───── WORKING DATA

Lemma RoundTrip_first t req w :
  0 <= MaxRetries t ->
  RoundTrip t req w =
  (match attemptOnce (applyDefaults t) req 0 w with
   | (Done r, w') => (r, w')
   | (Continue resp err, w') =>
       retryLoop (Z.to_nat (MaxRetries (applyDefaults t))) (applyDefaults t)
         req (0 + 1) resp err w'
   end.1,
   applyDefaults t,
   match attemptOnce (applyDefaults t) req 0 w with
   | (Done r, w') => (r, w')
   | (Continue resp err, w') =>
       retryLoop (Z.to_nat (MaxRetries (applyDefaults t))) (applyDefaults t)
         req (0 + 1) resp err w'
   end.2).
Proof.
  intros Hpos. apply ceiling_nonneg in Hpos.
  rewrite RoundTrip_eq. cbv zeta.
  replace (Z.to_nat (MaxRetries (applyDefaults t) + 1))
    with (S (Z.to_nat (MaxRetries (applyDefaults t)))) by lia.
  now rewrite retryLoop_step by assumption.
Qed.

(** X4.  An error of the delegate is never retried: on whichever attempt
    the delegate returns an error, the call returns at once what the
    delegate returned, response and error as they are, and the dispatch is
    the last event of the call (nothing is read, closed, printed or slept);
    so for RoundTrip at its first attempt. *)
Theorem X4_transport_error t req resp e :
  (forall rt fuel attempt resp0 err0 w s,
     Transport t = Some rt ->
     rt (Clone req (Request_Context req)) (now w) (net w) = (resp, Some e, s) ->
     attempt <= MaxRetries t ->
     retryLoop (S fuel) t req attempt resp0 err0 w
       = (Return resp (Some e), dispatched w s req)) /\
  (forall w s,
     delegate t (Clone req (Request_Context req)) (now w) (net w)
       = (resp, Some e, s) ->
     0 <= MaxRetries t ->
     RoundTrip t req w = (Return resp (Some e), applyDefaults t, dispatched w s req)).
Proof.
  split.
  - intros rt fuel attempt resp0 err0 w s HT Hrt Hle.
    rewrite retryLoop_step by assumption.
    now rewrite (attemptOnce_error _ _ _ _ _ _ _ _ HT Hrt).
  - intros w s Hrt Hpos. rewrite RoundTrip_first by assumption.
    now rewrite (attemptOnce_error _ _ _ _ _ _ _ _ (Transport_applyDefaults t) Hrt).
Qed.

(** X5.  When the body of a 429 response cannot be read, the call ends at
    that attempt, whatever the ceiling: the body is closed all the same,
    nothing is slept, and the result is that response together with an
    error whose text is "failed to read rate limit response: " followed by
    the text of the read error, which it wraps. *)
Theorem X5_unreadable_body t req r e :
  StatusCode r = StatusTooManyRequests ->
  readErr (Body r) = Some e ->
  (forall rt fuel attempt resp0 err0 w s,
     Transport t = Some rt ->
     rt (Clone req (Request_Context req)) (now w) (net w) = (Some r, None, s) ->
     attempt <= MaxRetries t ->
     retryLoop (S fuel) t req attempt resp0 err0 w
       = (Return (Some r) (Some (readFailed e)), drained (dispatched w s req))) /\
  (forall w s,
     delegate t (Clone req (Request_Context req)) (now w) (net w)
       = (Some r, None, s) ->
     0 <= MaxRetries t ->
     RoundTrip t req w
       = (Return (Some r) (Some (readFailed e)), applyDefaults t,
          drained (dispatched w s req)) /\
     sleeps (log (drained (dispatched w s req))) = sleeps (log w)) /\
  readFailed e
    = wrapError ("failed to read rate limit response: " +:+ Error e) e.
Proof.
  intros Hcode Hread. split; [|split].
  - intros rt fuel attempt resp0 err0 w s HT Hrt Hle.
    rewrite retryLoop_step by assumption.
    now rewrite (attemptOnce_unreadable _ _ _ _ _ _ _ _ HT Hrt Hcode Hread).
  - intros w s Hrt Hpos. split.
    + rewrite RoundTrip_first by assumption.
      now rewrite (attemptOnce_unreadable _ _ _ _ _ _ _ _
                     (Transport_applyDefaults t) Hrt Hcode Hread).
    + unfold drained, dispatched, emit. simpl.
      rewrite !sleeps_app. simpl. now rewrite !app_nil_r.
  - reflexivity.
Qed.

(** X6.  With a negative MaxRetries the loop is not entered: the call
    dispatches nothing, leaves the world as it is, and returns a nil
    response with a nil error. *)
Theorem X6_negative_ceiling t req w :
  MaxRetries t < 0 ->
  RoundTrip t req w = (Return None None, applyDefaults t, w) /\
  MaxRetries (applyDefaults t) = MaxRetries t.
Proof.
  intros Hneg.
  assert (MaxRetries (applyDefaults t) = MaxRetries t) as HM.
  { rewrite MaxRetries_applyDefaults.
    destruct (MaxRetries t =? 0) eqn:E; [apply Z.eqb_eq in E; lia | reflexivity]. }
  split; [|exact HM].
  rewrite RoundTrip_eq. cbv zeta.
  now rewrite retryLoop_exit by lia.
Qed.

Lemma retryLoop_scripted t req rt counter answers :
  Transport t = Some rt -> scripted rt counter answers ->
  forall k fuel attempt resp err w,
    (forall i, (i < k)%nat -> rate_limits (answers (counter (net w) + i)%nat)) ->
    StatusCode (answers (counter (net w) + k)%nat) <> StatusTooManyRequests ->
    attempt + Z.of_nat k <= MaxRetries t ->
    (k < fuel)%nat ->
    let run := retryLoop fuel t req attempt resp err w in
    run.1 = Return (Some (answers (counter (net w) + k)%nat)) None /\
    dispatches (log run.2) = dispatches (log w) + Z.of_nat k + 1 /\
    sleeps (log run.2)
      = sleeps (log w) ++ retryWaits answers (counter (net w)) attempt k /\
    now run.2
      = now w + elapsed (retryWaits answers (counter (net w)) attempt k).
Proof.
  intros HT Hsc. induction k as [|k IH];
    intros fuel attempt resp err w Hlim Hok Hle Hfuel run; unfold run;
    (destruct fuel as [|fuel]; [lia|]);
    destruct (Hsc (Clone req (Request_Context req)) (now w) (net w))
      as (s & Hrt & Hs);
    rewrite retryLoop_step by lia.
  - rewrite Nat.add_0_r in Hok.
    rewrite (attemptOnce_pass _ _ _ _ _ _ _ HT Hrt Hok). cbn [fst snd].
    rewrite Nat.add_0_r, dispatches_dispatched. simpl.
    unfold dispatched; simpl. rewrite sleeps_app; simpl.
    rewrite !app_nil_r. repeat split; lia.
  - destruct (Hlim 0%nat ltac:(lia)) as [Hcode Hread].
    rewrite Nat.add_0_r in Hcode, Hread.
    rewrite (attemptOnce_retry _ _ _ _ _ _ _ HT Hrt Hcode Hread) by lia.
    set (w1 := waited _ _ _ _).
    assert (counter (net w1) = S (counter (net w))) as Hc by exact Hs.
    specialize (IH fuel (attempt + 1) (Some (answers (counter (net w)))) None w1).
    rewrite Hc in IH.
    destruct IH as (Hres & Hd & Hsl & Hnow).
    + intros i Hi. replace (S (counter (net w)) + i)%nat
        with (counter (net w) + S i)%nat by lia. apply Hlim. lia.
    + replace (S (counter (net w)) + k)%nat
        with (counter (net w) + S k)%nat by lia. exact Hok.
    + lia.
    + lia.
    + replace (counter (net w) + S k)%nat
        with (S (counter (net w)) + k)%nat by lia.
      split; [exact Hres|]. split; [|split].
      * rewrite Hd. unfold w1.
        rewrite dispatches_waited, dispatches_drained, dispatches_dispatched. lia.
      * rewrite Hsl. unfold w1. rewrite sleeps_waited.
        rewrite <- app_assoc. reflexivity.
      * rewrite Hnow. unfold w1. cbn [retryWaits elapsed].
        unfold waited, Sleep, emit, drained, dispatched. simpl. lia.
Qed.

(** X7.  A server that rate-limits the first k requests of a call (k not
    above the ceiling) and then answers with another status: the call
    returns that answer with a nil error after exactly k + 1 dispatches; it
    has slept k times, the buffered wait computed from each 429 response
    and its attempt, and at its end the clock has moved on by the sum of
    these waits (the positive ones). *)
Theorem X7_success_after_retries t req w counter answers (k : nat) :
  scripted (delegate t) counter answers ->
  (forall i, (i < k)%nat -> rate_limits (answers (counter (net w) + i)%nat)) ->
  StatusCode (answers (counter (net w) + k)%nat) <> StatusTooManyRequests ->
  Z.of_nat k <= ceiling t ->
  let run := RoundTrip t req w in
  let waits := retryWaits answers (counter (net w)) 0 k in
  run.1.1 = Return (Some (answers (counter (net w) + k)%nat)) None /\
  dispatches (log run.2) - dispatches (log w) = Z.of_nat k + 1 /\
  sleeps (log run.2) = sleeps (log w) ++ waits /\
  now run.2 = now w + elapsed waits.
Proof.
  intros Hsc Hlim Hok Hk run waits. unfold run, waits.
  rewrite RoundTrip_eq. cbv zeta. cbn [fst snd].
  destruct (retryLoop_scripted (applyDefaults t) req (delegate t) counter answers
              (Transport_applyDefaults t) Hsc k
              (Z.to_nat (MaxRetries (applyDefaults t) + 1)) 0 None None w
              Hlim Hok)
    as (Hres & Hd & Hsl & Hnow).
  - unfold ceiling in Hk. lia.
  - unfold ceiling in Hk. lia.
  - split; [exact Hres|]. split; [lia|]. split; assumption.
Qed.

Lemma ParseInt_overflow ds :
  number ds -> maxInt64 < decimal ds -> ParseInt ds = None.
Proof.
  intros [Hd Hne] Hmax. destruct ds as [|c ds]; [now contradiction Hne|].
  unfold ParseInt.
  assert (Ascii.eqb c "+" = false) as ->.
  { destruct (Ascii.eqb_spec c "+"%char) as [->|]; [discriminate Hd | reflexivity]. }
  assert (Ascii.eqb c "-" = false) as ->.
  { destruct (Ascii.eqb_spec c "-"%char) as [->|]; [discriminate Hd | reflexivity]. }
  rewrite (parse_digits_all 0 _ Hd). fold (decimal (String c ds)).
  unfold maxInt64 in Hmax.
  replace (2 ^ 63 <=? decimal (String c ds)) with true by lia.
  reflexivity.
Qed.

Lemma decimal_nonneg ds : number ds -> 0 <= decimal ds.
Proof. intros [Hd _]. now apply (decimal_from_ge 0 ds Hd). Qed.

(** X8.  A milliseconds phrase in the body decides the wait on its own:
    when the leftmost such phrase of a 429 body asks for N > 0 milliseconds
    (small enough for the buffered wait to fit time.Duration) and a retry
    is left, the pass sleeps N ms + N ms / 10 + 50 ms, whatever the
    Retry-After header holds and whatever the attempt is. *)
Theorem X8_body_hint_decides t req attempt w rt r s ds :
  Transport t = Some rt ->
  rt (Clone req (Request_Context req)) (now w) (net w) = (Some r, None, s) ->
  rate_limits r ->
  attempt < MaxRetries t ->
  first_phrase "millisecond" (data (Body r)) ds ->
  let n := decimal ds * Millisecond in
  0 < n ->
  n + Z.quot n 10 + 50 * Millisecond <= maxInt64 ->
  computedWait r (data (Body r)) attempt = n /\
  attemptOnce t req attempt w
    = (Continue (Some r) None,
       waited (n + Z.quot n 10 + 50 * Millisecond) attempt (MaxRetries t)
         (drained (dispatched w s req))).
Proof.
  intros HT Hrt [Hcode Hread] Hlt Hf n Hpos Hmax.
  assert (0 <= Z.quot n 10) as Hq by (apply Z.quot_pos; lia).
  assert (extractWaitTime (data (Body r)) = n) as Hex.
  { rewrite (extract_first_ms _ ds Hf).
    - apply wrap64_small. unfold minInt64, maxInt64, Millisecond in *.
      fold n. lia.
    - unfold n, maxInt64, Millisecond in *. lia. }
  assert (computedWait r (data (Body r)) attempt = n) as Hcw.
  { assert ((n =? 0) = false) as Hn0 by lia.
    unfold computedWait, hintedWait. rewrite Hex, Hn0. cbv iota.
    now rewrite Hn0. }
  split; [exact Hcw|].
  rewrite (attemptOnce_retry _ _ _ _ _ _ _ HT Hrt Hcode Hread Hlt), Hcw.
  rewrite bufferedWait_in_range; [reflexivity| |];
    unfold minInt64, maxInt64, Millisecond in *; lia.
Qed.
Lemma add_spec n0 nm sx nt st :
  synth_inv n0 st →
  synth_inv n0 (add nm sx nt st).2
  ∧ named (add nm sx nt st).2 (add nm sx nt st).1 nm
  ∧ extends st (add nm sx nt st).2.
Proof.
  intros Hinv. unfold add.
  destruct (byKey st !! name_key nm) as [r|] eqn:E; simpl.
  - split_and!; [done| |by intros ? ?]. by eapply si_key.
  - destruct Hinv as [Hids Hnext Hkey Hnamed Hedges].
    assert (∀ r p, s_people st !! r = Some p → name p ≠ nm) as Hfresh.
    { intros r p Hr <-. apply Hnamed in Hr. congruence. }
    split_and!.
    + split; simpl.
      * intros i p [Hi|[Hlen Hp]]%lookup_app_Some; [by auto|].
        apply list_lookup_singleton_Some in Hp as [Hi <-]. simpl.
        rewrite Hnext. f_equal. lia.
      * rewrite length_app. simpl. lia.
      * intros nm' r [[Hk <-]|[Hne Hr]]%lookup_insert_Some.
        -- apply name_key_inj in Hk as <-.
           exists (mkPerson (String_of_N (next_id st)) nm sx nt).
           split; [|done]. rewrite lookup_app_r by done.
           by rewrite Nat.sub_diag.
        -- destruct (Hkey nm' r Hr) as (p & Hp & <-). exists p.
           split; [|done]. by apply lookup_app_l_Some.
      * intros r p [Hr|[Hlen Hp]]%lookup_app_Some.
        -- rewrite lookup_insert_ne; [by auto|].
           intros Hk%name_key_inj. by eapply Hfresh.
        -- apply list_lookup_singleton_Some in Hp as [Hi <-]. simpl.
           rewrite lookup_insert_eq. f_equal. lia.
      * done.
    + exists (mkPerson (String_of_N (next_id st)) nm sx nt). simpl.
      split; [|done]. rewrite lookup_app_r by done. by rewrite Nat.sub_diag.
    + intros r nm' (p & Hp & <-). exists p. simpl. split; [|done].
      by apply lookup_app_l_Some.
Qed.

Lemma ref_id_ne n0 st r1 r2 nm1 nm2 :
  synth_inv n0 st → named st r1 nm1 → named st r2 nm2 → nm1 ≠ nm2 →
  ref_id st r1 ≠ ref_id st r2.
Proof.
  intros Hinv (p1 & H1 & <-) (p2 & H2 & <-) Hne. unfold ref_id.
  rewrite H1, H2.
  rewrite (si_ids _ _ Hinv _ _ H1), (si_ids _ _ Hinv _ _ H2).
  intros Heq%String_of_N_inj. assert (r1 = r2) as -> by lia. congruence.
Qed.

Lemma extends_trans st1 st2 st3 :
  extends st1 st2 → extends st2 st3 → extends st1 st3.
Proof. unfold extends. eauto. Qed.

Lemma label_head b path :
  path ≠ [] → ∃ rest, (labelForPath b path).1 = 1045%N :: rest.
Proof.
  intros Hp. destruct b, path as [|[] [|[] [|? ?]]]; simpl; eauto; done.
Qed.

──────────

• _ASSIGNMENT_:
For this exercise, repeat exactly the lines of the data above from the one with "Transport t = Some rt -> scripted" down to the one with "let run := retryLoop", both end lines included.

• _RESPONSE TO THE EXERCISE_:
  Transport t = Some rt -> scripted rt counter answers ->
  forall k fuel attempt resp err w,
    (forall i, (i < k)%nat -> rate_limits (answers (counter (net w) + i)%nat)) ->
    StatusCode (answers (counter (net w) + k)%nat) <> StatusTooManyRequests ->
    attempt + Z.of_nat k <= MaxRetries t ->
    (k < fuel)%nat ->
    let run := retryLoop fuel t req attempt resp err w in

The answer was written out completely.